Biomedical Engineering, University of Michigan, Ann Arbor, Michigan, USA.
Magn Reson Med. 2024 May;91(5):2104-2113. doi: 10.1002/mrm.29927. Epub 2024 Jan 28.
The aim of this study was to develop a reconstruction method that more fully models the signals and reconstructs gradient echo (GRE) images without sacrificing the signal to noise ratio and spatial resolution, compared to conventional gridding and model-based image reconstruction method.
By modeling the trajectories for every spoke and simplifying the scenario to only echo-in and echo-out mixture, the approach explicitly models the overlapping echoes. After modeling the overlapping echoes with two system matrices, we use the conjugate gradient algorithm (CG-SENSE) with the nonuniform FFT (NUFFT) to optimize the image reconstruction cost function.

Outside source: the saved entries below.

(* ===== verification/DurableTheorems.v ===== *)
(** Histories of journal operations, and what the durable journal guarantees
    over them: the publication law over every
    history, total and idempotent recovery, finality of outcomes, the success
    of an undisturbed commit, and the refusals of [prepare]. *)

From S2P Require Import Prelude.
From S2P Require Import DurableStore.
From S2P Require Import DurableJournal.
From S2P Require Import DurableProtocol.

(** * Histories

    [evolves f f']: some sequence of journal operations on the transaction,
    each with its own fault plan, operating-system failures, clock and
    arguments, takes the store [f] to [f'].  A crash is an operation that ends
    in an error. *)

Inductive Op (B : Type) :=
| OpInitialize (root : Digest)
| OpPrepare (now : N)
| OpCommit (cart : ContinuationCartridgeRecord B)
| OpAbort (cart : ContinuationCartridgeRecord B)
| OpOwnerDeath (owner : Digest) (at_ns : N)
| OpRecover.
Global Arguments OpInitialize {B} _.
Global Arguments OpPrepare {B} _.
Global Arguments OpCommit {B} _.
Global Arguments OpAbort {B} _.
Global Arguments OpOwnerDeath {B} _ _.
Global Arguments OpRecover {B}.

Section Histories.
Context `{Platform, !PlatformOk} {B : Type} `{JournalBindingLike B, Wf B, !JournalBindingLaws B}.
Context `{JournalCodecs B, !JournalCodecsOk B}.
Context (ps : JournalPaths) (b : B) (bdg : Digest) (r0 : RootPublicationReceipt).

Definition run (os : OsCall -> JournalBoundary -> bool) (op : Op B) (w : JournalWorld) : JournalWorld :=
  match op with
  | OpInitialize root => snd (initialize_published_root os ps root w)
  | OpPrepare now => snd (prepare_bound_journal os ps b now w)
  | OpCommit cart => snd (commit_bound_journal os ps cart w)
  | OpAbort cart => snd (abort_bound_journal os ps cart w)
  | OpOwnerDeath owner t => snd (record_bound_owner_death (B := B) os ps owner t w)
  | OpRecover => snd (recover_bound_journal os ps b w)
  end.

(** The observation time is a [u64]; every other argument is arbitrary. *)
Definition op_wf (op : Op B) : Prop :=
  match op with OpOwnerDeath _ t => u64_wf t | _ => True end.

Inductive evolves (f : FS) : FS -> Prop :=
| evolves_refl : evolves f f
| evolves_op f' os op plan : op_wf op -> evolves f f' -> evolves f (fs (run os op (mkWorld f' plan))).

(** A fresh transaction: the old root is published and nothing else exists. *)
Definition fresh (f : FS) : Prop :=
  f !! root_record ps = Some (Regular (encode r0)) /\ f !! journal_record ps = None /\
  f !! cartridge_path ps = None /\ f !! owner_death_receipt ps = None /\
  f !! recovery_receipt ps = None.

Hypothesis Hs : setup ps b bdg r0.

Lemma refines_step {A} (m : JournalM A) os a f plan ok err :
  wp os False m (refines ps b bdg r0 a ok err) f ->
  exists a', rtc (step b bdg) a a' /\ repr ps b bdg r0 a' (fs (snd (m (mkWorld f plan)))).
Proof.
  intros Hwp. destruct (Hwp (mkWorld f plan) eq_refl) as [(a' & ? & ? & _) _]; [done|]. by exists a'.
Qed.

Lemma run_refines os op a f plan : op_wf op -> legal b bdg a -> repr ps b bdg r0 a f ->
  exists a', rtc (step b bdg) a a' /\ repr ps b bdg r0 a' (fs (run os op (mkWorld f plan))).
Proof.
  intros Ho Hl Hr. destruct op; cbn [run]; eapply refines_step;
    [ by eapply initialize_refines | by eapply prepare_refines | by eapply commit_refines
    | by eapply abort_refines | by eapply owner_death_refines | by eapply recover_refines ].
Qed.

Lemma evolves_refines a f f' : legal b bdg a -> repr ps b bdg r0 a f -> evolves f f' ->
  exists a', rtc (step b bdg) a a' /\ repr ps b bdg r0 a' f'.
Proof.
  intros Hl Hr. induction 1 as [|f' os op plan Ho _ (a1 & H01 & Hr1)]; [by exists a|].
  destruct (run_refines os op a1 f' plan) as (a2 & H12 & Hr2);
    [done | by eapply legal_reachable | done |].
  exists a2. split; [by etrans | done].
Qed.

Lemma legal_init : legal b bdg init.
Proof. by constructor. Qed.

Lemma fresh_repr f : fresh f -> repr ps b bdg r0 init f.
Proof. intros (? & ? & ? & ? & ?). by split_and!. Qed.

Lemma fresh_refines f0 f : fresh f0 -> evolves f0 f ->
  exists a, rtc (step b bdg) init a /\ legal b bdg a /\ repr ps b bdg r0 a f.
Proof.
  intros Hf Hev. destruct (evolves_refines init f0 f legal_init (fresh_repr _ Hf) Hev) as (a & Ha & Hr).
  exists a. split_and!; [done | by eapply legal_reachable; [apply legal_init|] | done].
Qed.
End Histories.

Section Guarantees.
Context `{Platform, !PlatformOk} {B : Type} `{JournalBindingLike B, Wf B, !JournalBindingLaws B}.
Context `{JournalCodecs B, !JournalCodecsOk B}.
Context (ps : JournalPaths) (b : B) (bdg : Digest) (r0 : RootPublicationReceipt).

(** What a reader of the store sees in an abstract state. *)
Lemma observe a f : setup ps b bdg r0 -> repr ps b bdg r0 a f ->
  read_root ps f = Ok (root_of b r0 (a_new a)) /\
  read_journal ps f =
    match journal_of b (a_phase a) with
    | Some j => Ok (mkRead j (jdigest j))
    | None => Err (jerr JournalMissing)
    end.
Proof. intros Hs Hr. by split; [eapply read_root_repr | eapply read_journal_repr]. Qed.

(** C12: The publication law.  After any history of journal operations from a
    fresh transaction, with any crashes, operating-system failures, clocks
    and arguments, the published root reads back as exactly the old root or
    exactly the transaction's new root, and the journal corresponds: a
    committed record accompanies the new root, an aborted or missing record
    the old one, and the record always carries the transaction's binding. *)
Theorem publication_law (f0 f : FS) :
  setup ps b bdg r0 -> fresh ps r0 f0 -> evolves ps b f0 f ->
  exists root, read_root ps f = Ok root /\
    (root = r0 \/ root = root_published b (pd b)) /\
    match read_journal ps f with
    | Ok j => jr_binding (value j) = b /\
              match jr_state (value j) with
              | Prepared => True
              | Committed => root = root_published b (pd b)
              | Aborted => root = r0
              end
    | Err e => code e = JournalMissing /\ root = r0
    end.
Proof.
  intros Hs Hf Hev. destruct (fresh_refines ps b bdg r0 Hs f0 f Hf Hev) as (a & _ & Hl & Hr).
  destruct (observe a f Hs Hr) as [-> ->]. eexists. split; [done|].
  split; [destruct (a_new a); auto|]. by destruct Hl.
Qed.

Lemma quiet_run {A} (m : JournalM A) os f plan a ok err :
  quiet os plan ->
  wp os (quiet os plan) m (refines ps b bdg r0 a ok err) f ->
  (forall e a', err e a' -> quiet os plan -> False) ->
  exists x w' a', m (mkWorld f plan) = (Ok x, w') /\ rtc (step b bdg) a a' /\
    repr ps b bdg r0 a' (fs w') /\ ok x a' /\ quiet os (fault w').
Proof.
  intros Hq Hwp Herr.
  destruct (Hwp (mkWorld f plan) eq_refl) as [(a' & Ha & Hr & Hpost) Hq']; [done|].
  destruct (m (mkWorld f plan)) as [[x|e] w']; cbn in *.
  - exists x, w', a'. split_and!; auto.
  - by destruct (Herr e a').
Qed.

(** C13: Recovery is total and decides by the published root.  After any
    history, if nothing fails while it runs, [recover] returns a receipt; it
    does not move the root, the receipt names that root and is the one now
    persisted, and the journal record is settled: committed exactly when the
    new root was published, aborted or absent exactly when it was not. *)
Theorem recovery_total (f0 f : FS) (os : OsCall -> JournalBoundary -> bool)
    (plan : FaultPlan JournalBoundary) :
  setup ps b bdg r0 -> fresh ps r0 f0 -> evolves ps b f0 f -> quiet os plan ->
  exists receipt w' root,
    recover_bound_journal os ps b (mkWorld f plan) = (Ok receipt, w') /\
    read_root ps f = Ok root /\ read_root ps (fs w') = Ok root /\
    rr_observed_root receipt = rp_root_digest root /\
    existing_recovery ps (Some b) (fs w') = Ok (Some receipt) /\
    match read_journal ps (fs w') with
    | Ok j => jr_state (value j) = (if bool_decide (root = r0) then Aborted else Committed) /\
              rr_terminal_record_digest receipt = Some (digest j)
    | Err _ => root = r0 /\ rr_outcome receipt = NotStartedOldRoot
    end.
Proof.
  intros Hs Hf Hev Hq. destruct (fresh_refines ps b bdg r0 Hs f0 f Hf Hev) as (a & _ & Hl & Hr).
  destruct (quiet_run _ os f plan a _ _ Hq (recover_refines ps b bdg r0 Hs os (quiet os plan) a f Hl Hr))
    as (x & w' & a' & Hrun & Ha & Hr' & (Hrec & Hnew) & _); [by intros ? ? [? _]|].
  pose proof (legal_reachable _ _ _ _ Hl Ha) as Hl'.
  exists x, w', (root_of b r0 (a_new a)). split; [done|].
  destruct (observe a f Hs Hr) as [-> _], (observe a' (fs w') Hs Hr') as [-> ->].
  rewrite Hnew, (root_digest_root_of ps b bdg r0 Hs).
  erewrite existing_recovery_repr by eauto. rewrite Hrec. rewrite <- Hnew.
  clear Hrun Hr Hr' Ha Hnew Hl Hev Hq Hf. split; [done|]. split; [done|].
  assert (root_published b (pd b) <> r0) as Hne.
  { intros Heq. apply (roots_differ ps b bdg r0 Hs). rewrite <- (setup_old _ _ _ _ Hs), <- Heq. done. }
  destruct Hl' as [r Hok| |n d|d r Hd Hok|d r why Hd Hok]; cbn in Hrec; simplify_eq;
    destruct Hok as (o & Ho & ->); cbn; (split; [done|]); (split; [done|]).
  - by destruct o.
  - by rewrite bool_decide_false.
  - by rewrite bool_decide_true.
Qed.

Lemma recover_existing os a f plan r : setup ps b bdg r0 -> legal b bdg a ->
  repr ps b bdg r0 a f -> a_recov a = Some r ->
  recover_bound_journal os ps b (mkWorld f plan) = (Ok r, mkWorld f plan).
Proof.
  intros Hs Hl Hr Hrec. unfold recover_bound_journal, sbind, lift, gets.
  rewrite (setup_valid _ _ _ _ Hs). cbn [fs].
  erewrite existing_recovery_repr by eauto. by rewrite Hrec.
Qed.

Lemma repr_paths a f f' : repr ps b bdg r0 a f -> repr ps b bdg r0 a f' ->
  Forall (fun p => f' !! p = f !! p) (all_paths ps).
Proof.
  intros (H1a & H2a & H3a & H4a & H5a & _) (H1b & H2b & H3b & H4b & H5b & _).
  unfold all_paths. rewrite !Forall_cons_iff. split_and!; congruence || constructor.
Qed.

(** A recovery receipt is the end of a transaction, and recovery is
    idempotent.  Once a receipt is persisted, no further history changes any
    of the five records, and every later [recover], even one with pending
    crashes or a failing disk, returns that same receipt and writes nothing. *)
Theorem recovery_idempotent (f0 f f' : FS) (r : RecoveryReceipt)
    (os : OsCall -> JournalBoundary -> bool) (plan : FaultPlan JournalBoundary) :
  setup ps b bdg r0 -> fresh ps r0 f0 -> evolves ps b f0 f ->
  existing_recovery ps (Some b) f = Ok (Some r) -> evolves ps b f f' ->
  Forall (fun p => f' !! p = f !! p) (all_paths ps) /\
  recover_bound_journal os ps b (mkWorld f' plan) = (Ok r, mkWorld f' plan).
Proof.
  intros Hs Hf Hev Hrec Hev'.
  destruct (fresh_refines ps b bdg r0 Hs f0 f Hf Hev) as (a & _ & Hl & Hr).
  erewrite existing_recovery_repr in Hrec by eauto. injection Hrec as Hrec.
  destruct (evolves_refines ps b bdg r0 Hs a f f' Hl Hr Hev') as (a' & Ha & Hr').
  destruct (reachable_extends _ _ _ _ Ha) as (_ & _ & _ & _ & Hfin).
  rewrite (Hfin r Hrec) in Hr'.
  split; [by eapply repr_paths | by eapply recover_existing].
Qed.

(** Outcomes are final.  Once the new root is published it stays
    published; once the journal is committed or aborted, the record and the
    root never change again, so an aborted transaction can never publish. *)
Theorem outcome_final (f0 f f' : FS) (root : RootPublicationReceipt) :
  setup ps b bdg r0 -> fresh ps r0 f0 -> evolves ps b f0 f -> evolves ps b f f' ->
  read_root ps f = Ok root ->
  (root = root_published b (pd b) -> read_root ps f' = Ok root) /\
  (forall j, read_journal ps f = Ok j -> is_terminal (jr_state (value j)) = true ->
     read_journal ps f' = Ok j /\ read_root ps f' = Ok root).
Proof.
  intros Hs Hf Hev Hev' Hroot.
  destruct (fresh_refines ps b bdg r0 Hs f0 f Hf Hev) as (a & _ & Hl & Hr).
  destruct (evolves_refines ps b bdg r0 Hs a f f' Hl Hr Hev') as (a' & Ha & Hr').
  destruct (observe a f Hs Hr) as [Ho1 Ho2], (observe a' f' Hs Hr') as [-> ->].
  rewrite Ho1 in Hroot. injection Hroot as <-. rewrite Ho2. clear Ho1 Ho2 Hr Hr' Hev Hev' Hf.
  destruct (reachable_extends _ _ _ _ Ha) as (Hnew & Hcom & Hab & _). split.
  - intros Heq. f_equal. destruct (a_new a) eqn:Hn; [by rewrite Hnew|].
    destruct (roots_differ ps b bdg r0 Hs). rewrite <- (setup_old _ _ _ _ Hs). cbn in Heq. by rewrite Heq.
  - intros j Hj Hterm. destruct Hl; cbn in *; simplify_eq.
    + by rewrite Hcom, Hnew by done.
    + by destruct (Hab why eq_refl) as [-> ->].
Qed.

(** An undisturbed transaction commits.  From a fresh transaction whose
    lease has not expired, with no failure, [prepare] returns the cartridge,
    [commit] with that cartridge returns a receipt for the new root, the new
    root is published and read-side verification accepts the commit with the
    same receipt. *)
Theorem prepare_commit_succeeds (f0 : FS) (now : N) (os : OsCall -> JournalBoundary -> bool)
    (plan : FaultPlan JournalBoundary) :
  setup ps b bdg r0 -> fresh ps r0 f0 -> quiet os plan -> lease_expired b now = false ->
  exists cart w1 receipt w2,
    prepare_bound_journal os ps b now (mkWorld f0 plan) = (Ok cart, w1) /\
    commit_bound_journal os ps cart w1 = (Ok receipt, w2) /\
    read_root ps (fs w2) = Ok (root_published b (pd b)) /\
    verify_committed_binding ps b (fs w2) = Ok receipt /\
    rr_observed_root receipt = new_root b.
Proof.
  intros Hs Hf Hq Hlease.
  destruct (quiet_run _ os f0 plan init _ _ Hq
    (prepare_refines ps b bdg r0 Hs os (quiet os plan) now init f0 (legal_init b bdg) (fresh_repr ps b bdg r0 f0 Hf)))
    as (cart & [f1 plan1] & a1 & Hrun1 & Ha1 & Hr1 & (-> & _ & Hp1) & Hq1).
  { intros e a' Herr. by apply Herr; [left|]. }
  pose proof (legal_reachable _ _ _ _ (legal_init b bdg) Ha1) as Hl1.
  assert (a_recov a1 = None) as Hrec1 by (by destruct Hl1).
  destruct (quiet_run _ os f1 plan1 a1 _ _ Hq1
    (commit_refines ps b bdg r0 Hs os (quiet os plan1) (cart0 b bdg) a1 f1 Hl1 Hr1))
    as (r & w2 & a2 & Hrun2 & Ha2 & Hr2 & (Hrec2 & Hp2) & _).
  { intros e a' Herr. apply Herr; by auto. }
  specialize (Hp2 Hrec1). pose proof (legal_reachable _ _ _ _ Hl1 Ha2) as Hl2.
  exists (cart0 b bdg), (mkWorld f1 plan1), r, w2.
  destruct (observe a2 (fs w2) Hs Hr2) as [Hroot Hj]. rewrite Hp2 in Hj.
  split; [done|]. split; [done|].
  unfold verify_committed_binding. rewrite (setup_valid _ _ _ _ Hs), Hj, Hroot. cbn.
  rewrite (record_validate_ok ps b bdg r0 Hs IsCommitted), (setup_digest _ _ _ _ Hs) by done. cbn.
  rewrite (bool_decide_true (bdg = bdg)) by done. cbn.
  erewrite existing_recovery_repr by eauto. rewrite Hrec2.
  destruct Hl2 as [| | |d x Hd Hok|]; try done. cbn in Hrec2. subst x.
  by destruct Hok as (o & _ & ->).
Qed.

(** [prepare] is a compare-and-swap on the parent root behind a lease
    gate.  With an expired lease, or when the published root is not the
    binding's old root, it refuses with the corresponding code and neither
    writes nor consumes a fault, whatever else is on disk. *)
Theorem prepare_refuses (now : N) (os : OsCall -> JournalBoundary -> bool) (w : JournalWorld)
    (root : RootPublicationReceipt) :
  binding_validate b = Ok () -> read_root ps (fs w) = Ok root ->
  lease_expired b now = true \/ rp_root_digest root <> old_root b ->
  prepare_bound_journal os ps b now w =
    (Err (jerr (if lease_expired b now then LeaseExpired else RootMismatch)), w).
Proof.
  intros Hv Hroot Hor. unfold prepare_bound_journal, sbind, lift, gets, throw. rewrite Hv.
  destruct (lease_expired b now); [done|]. destruct Hor as [|Hne]; [done|].
  rewrite Hroot. by rewrite bool_decide_false.
Qed.
End Guarantees.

The proposed method is demonstrated in phantoms and in-vivo volunteer experiments for three-dimensional, high-resolution T2*-weighted imaging and functional MRI tasks. Compared to the gridding method, the high resolution protocol exhibits improved spatial resolution and reduced signal loss as a result of less intra-voxel dephasing. The fMRI task shows that the proposed model-based method produced images with reduced artifacts and blurring as well as more stable and prominent time courses.
The proposed model-based reconstruction results shows improved spatial resolution and reduced artifacts. The fMRI task shows improved time series and activation map due to the reduced overlapping echoes and under-sampling artifacts.

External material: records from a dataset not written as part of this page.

Definition verify_definition (c : EvidenceCertificate) : R () :=
  match query c, completeness c with
  | QDefinition symbol, WDefinition operator bound index version =>
      let? _ := check_index index version (provenance c) in
      guard? (symbol =? bound)%N else WitnessQueryMismatch in
      let? _ := check_operator operator (provenance c) in
      invalid_if (length (spans c) =? 1)%nat
  | _, _ => Err WitnessQueryMismatch
  end.

Definition verify_references (c : EvidenceCertificate) : R () :=
  match query c, completeness c with
  | QReferences symbol, WReferences operator bound index version match_count =>
      let? _ := check_index index version (provenance c) in
      guard? (symbol =? bound)%N else WitnessQueryMismatch in
      let? _ := check_operator operator (provenance c) in
      invalid_if (match_count =? N.of_nat (length (spans c)))%N
  | _, _ => Err WitnessQueryMismatch
  end.

Definition verify_ast_closure (c : EvidenceCertificate) : R () :=
  match query c, completeness c with
  | QAstClosure seeds relations radius,
    WAstClosure operator bound_seeds bound_relations bound_radius parser version visited_nodes =>
      let? _ := check_parser parser version (provenance c) in
      guard? bool_decide (seeds = bound_seeds) && (relations =? bound_relations)%N &&
             (radius =? bound_radius)%N
        else WitnessQueryMismatch in
      let? _ := check_operator operator (provenance c) in
      invalid_if ((0 <? visited_nodes)%N && negb (bool_decide (spans c = [])))
  | _, _ => Err WitnessQueryMismatch
  end.

Definition verify_call_path (c : EvidenceCertificate) : R () :=
  match query c, completeness c with
  | QCallPath source target, WCallPath operator bound_source bound_target edge_count =>
      guard? (source =? bound_source)%N && (target =? bound_target)%N else WitnessQueryMismatch in
      let? _ := check_operator operator (provenance c) in
      invalid_if (bool_decide (checked_add_u64 edge_count 1 = Some (N.of_nat (length (spans c)))))
  | _, _ => Err WitnessQueryMismatch
  end.

Definition verify_dataflow_slice (c : EvidenceCertificate) : R () :=
  match query c, completeness c with
  | QDataflowSlice sink, WDataflowSlice operator bound visited_nodes =>
      guard? (sink =? bound)%N else WitnessQueryMismatch in
      let? _ := check_operator operator (provenance c) in
      invalid_if ((0 <? visited_nodes)%N && negb (bool_decide (spans c = [])))
  | _, _ => Err WitnessQueryMismatch
  end.

(** [bytes.get(start..)]. *)
Definition get_from (b : bytes) (start : N) : option bytes := slice b start (len b).

Definition verify_diff_ranges (c : EvidenceCertificate) (old new : bytes)
  (start before_end after_end : N) (replacement_digest : Digest) (new_id : ObjectId) : R () :=
  let? selected := ok_or (slice old start before_end) InvalidCompleteness in
  let? replacement := ok_or (slice new start after_end) InvalidCompleteness in
  reject? bool_decide (selected = replacement) ||
          negb (bool_decide (slice old 0 start = slice new 0 start)) ||
          negb (bool_decide (get_from old before_end = get_from new after_end)) ||
          negb (bool_decide (sha256 replacement = replacement_digest))
    with InvalidCompleteness in
  guard? bool_decide (payload c = replacement) else InvalidCompleteness in
  let? span := ok_or (head (spans c)) InvalidCompleteness in
  invalid_if ((length (spans c) =? 1)%nat &&
              domain_span_matches span new_id (N.to_nat start) replacement).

本研究旨在开发一种重建方法,与传统的网格化和基于模型的图像重建方法相比,该方法能更全面地模拟信号,并重建梯度回波(GRE)图像,同时保持信噪比和空间分辨率不变。
通过对每个辐射线轨迹进行建模,并将场景简化为仅包含回波输入和输出的混合情况,该方法明确地对重叠回波进行建模。在用两个系统矩阵对重叠回波进行建模后,我们使用共轭梯度算法(CG-SENSE)和非均匀快速傅里叶变换(NUFFT)来优化图像重建代价函数。
该方法在体模和体内志愿者实验中进行了三维高分辨率 T2*-加权成像和功能磁共振成像任务的演示。与网格化方法相比,高分辨率协议由于较少的体素内去相位而表现出改进的空间分辨率和减少的信号损失。功能磁共振成像任务表明,所提出的基于模型的方法产生的图像具有更少的伪影和模糊,以及更稳定和突出的时间过程。
所提出的基于模型的重建结果显示出改进的空间分辨率和减少的伪影。功能磁共振成像任务显示出由于重叠回波和欠采样伪影的减少,时间序列和激活图得到了改善。